[Extracted records]
(* ===== verification/HalPostprocess.v ===== *)
(** Post-processing of detections ([hal_v2/common/hal_postprocess_common.c]): the default
    configuration of a detector, the overlap of two boxes, and non-maximum suppression.

    [float]s are IEEE single precision numbers, NaN and infinities included.  Reading
    past the end of the array of the caller is [None]; the array for the results is taken
    to have the length the caller says it has. *)
From S2P Require Import Prelude Ms41908mReg BspCtrl HalFloat.

Definition HAL_MAX_DETECTIONS : Z := 256.

Record HalBBox : Type := mkBox { bb_x : spec_float; bb_y : spec_float; bb_w : spec_float; bb_h : spec_float }.
Record HalDetection : Type := mkDet {
  bbox : HalBBox;
  confidence : spec_float;
  class_id : Z;
  label : list Z;
  track_id : Z
}.
#[export] Instance HalDetection_inhabited : Inhabited HalDetection :=
  populate (mkDet (mkBox S754_nan S754_nan S754_nan S754_nan) S754_nan 0 [] 0).

(** ** The default configuration *)
(** Its pointers ([class_ids_filter], the label and configuration files) are [NULL]. *)
Record HalDetectionConfig : Type := mkDetCfg {
  confidence_threshold : spec_float;
  nms_threshold : spec_float;
  max_detections : Z;
  num_class_ids_filter : Z
}.
Definition hal_detection_config_init : HalDetectionConfig := mkDetCfg (dec32 25 2) (dec32 45 2) HAL_MAX_DETECTIONS 0.

(** ** Overlap *)
Definition hal_bbox_iou (a b : option HalBBox) : spec_float :=
  match a, b with
  | Some a, Some b =>
      let ax2 := f32_add (bb_x a) (bb_w a) in
      let ay2 := f32_add (bb_y a) (bb_h a) in
      let bx2 := f32_add (bb_x b) (bb_w b) in
      let by2 := f32_add (bb_y b) (bb_h b) in
      let ix1 := if SFgtb (bb_x a) (bb_x b) then bb_x a else bb_x b in
      let iy1 := if SFgtb (bb_y a) (bb_y b) then bb_y a else bb_y b in
      let ix2 := if SFltb ax2 bx2 then ax2 else bx2 in
      let iy2 := if SFltb ay2 by2 then ay2 else by2 in
      let iw := f32_sub ix2 ix1 in
      let ih := f32_sub iy2 iy1 in
      if SFleb iw (f32 0) || SFleb ih (f32 0) then f32 0
      else
        let inter := f32_mul iw ih in
        let area_a := if SFgtb (bb_w a) (f32 0) && SFgtb (bb_h a) (f32 0) then f32_mul (bb_w a) (bb_h a) else f32 0 in
        let area_b := if SFgtb (bb_w b) (f32 0) && SFgtb (bb_h b) (f32 0) then f32_mul (bb_w b) (bb_h b) else f32 0 in
        let uni := f32_sub (f32_add area_a area_b) inter in
        if SFleb uni (f32 0) then f32 0 else f32_div inter uni
  | _, _ => f32 0
  end.

(** ** Sorting *)
Definition swap_det (dets : list HalDetection) (a b : nat) : list HalDetection :=
  <[b := dets !!! a]> (<[a := dets !!! b]> dets).
(** The inner loop: the index of the most confident one from [i] on. *)
Definition best_from (dets : list HalDetection) (n i : nat) : nat :=
  foldl (fun best j => if SFgtb (confidence (dets !!! j)) (confidence (dets !!! best)) then j else best) i (seq (S i) (n - S i)).
Definition sort_step (n : nat) (dets : list HalDetection) (i : nat) : list HalDetection :=
  let best := best_from dets n i in if (best =? i)%nat then dets else swap_det dets i best.
Definition sort_by_confidence_desc (dets : list HalDetection) (n : nat) : list HalDetection := foldl (sort_step n) dets (seq 0 n).

(** ** Suppression *)
Definition overlaps (thr : spec_float) (a b : HalDetection) : bool := SFgeb (hal_bbox_iou (Some (bbox a)) (Some (bbox b))) thr.
(** The inner loop: mark what overlaps the detection [i]. *)
Definition suppress_from (tmp : list HalDetection) (thr : spec_float) (n i : nat) (suppressed : list bool) : list bool :=
  foldl (fun (sup : list bool) j => if (sup !!! j : bool) then sup else if overlaps thr (tmp !!! i) (tmp !!! j) then <[j := true]> sup else sup : list bool) suppressed (seq (S i) (n - S i)).
Fixpoint nms_loop (tmp : list HalDetection) (thr : spec_float) (n : nat) (max_output : Z) (ix : list nat) (out : list HalDetection) (suppressed : list bool)
  : list HalDetection :=
  match ix with
  | [] => out
  | i :: ix =>
      if max_output <=? zlen out then out
      else if (suppressed !!! i : bool) then nms_loop tmp thr n max_output ix out suppressed
      else nms_loop tmp thr n max_output ix (out ++ [tmp !!! i]) (suppress_from tmp thr n i suppressed)
  end.

(** The returned count, and what is written to [output]. *)
Definition hal_nms (detections : option (list HalDetection)) (num_detections : Z) (thr : spec_float) (output : bool) (max_output : Z)
  : option (Z * list HalDetection) :=
  match detections with
  | None => Some (0, [])
  | Some dets =>
      if negb output || (max_output =? 0) then Some (0, [])
      else if num_detections =? 0 then Some (0, [])
      else
        let n := if HAL_MAX_DETECTIONS <? num_detections then HAL_MAX_DETECTIONS else num_detections in
        if zlen dets <? n then None
        else
          let n := Z.to_nat n in
          let tmp := sort_by_confidence_desc (take n dets) n in
          let out := nms_loop tmp thr n max_output (seq 0 n) [] (replicate 256 false) in
          Some (zlen out, out)
  end.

**PROBLEM DESCRIPTION**
Copy here each line of the preceding records with "None" in it.

**TASK RESPONSE**
    past the end of the array of the caller is [None]; the array for the results is taken
  | None => Some (0, [])
        if zlen dets <? n then None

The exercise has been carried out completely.